[Saved data entries]
------------------------------

Lemma split_ws_aux_tokens (s : string) :
  forall cur, space_free (rev_string cur) = true ->
    Forall (fun t => t <> "" /\ space_free t = true) (split_ws_aux cur s) /\
    String.concat "" (split_ws_aux cur s) = rev_string cur ++ strip_spaces s.
Proof.
  induction s as [|c r IH]; intros cur F.
  - simpl. destruct cur as [|a cur'] eqn:E.
    + split; [constructor | reflexivity].
    + split.
      * constructor; [|constructor]. split; [|exact F].
        rewrite rev_string_cons. destruct (rev_string cur'); discriminate.
      * simpl. now rewrite string_app_nil.
  - cbn [split_ws_aux strip_spaces]. destruct (is_space c) eqn:S.
    + destruct (IH "" eq_refl) as (I1 & I2).
      destruct cur as [|a cur'] eqn:E.
      * split; [exact I1 | exact I2].
      * split.
        -- constructor; [|exact I1]. split; [|exact F].
           rewrite rev_string_cons. destruct (rev_string cur'); discriminate.
        -- cbn [String.concat]. destruct (split_ws_aux "" r) as [|t ts] eqn:T.
           ++ simpl in I2. rewrite <- I2. now rewrite string_app_nil.
           ++ rewrite I2. reflexivity.
    + assert (F' : space_free (rev_string (String c cur)) = true).
      { rewrite rev_string_cons, space_free_app, F. unfold space_free. simpl.
        now rewrite S. }
      destruct (IH (String c cur) F') as (I1 & I2). split; [exact I1|].
      rewrite I2, rev_string_cons, string_app_assoc. reflexivity.
Qed.

(** X15.  For [tags] written in ASCII the subjects section holds the
    white-space separated words of [tags]: no keyword is empty or holds
    white space, and together they are the characters of [tags] that are
    not white space; without [tags] the builder raises [KeyError], and
    [tags] that are not a string have no [split]. *)
Theorem subjects_are_the_words_of_tags (data_post : dict) :
  (lookup "tags" data_post = None ->
   Metadata.getMdSubjects data_post = Raise (KeyError "tags")) /\
  (forall tags, lookup "tags" data_post = Some tags -> (forall s, tags <> VStr s) ->
   Metadata.getMdSubjects data_post = Raise (AttributeError "split")) /\
  (forall tags, lookup "tags" data_post = Some (VStr tags) -> ascii_only tags = true ->
   exists words,
     Metadata.getMdSubjects data_post
       = Ok [("subjects", VDict [("subject", VList (map VStr words))])] /\
     Forall (fun t => t <> "" /\ space_free t = true) words /\
     String.concat "" words = strip_spaces tags).
Proof.
  unfold Metadata.getMdSubjects, getitem. split; [|split].
  - now intros ->.
  - intros tags -> N. destruct tags; try reflexivity. now destruct (N s).
  - intros tags -> _. exists (split_ws tags). split; [reflexivity|].
    apply (split_ws_aux_tokens tags "" eq_refl).
Qed.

------------------------------

#### Assignment
Please return a copy of each line in the entries that has the string "Metadata".

#### Task answer
   Metadata.getMdSubjects data_post = Raise (KeyError "tags")) /\
   Metadata.getMdSubjects data_post = Raise (AttributeError "split")) /\
     Metadata.getMdSubjects data_post
  unfold Metadata.getMdSubjects, getitem. split; [|split].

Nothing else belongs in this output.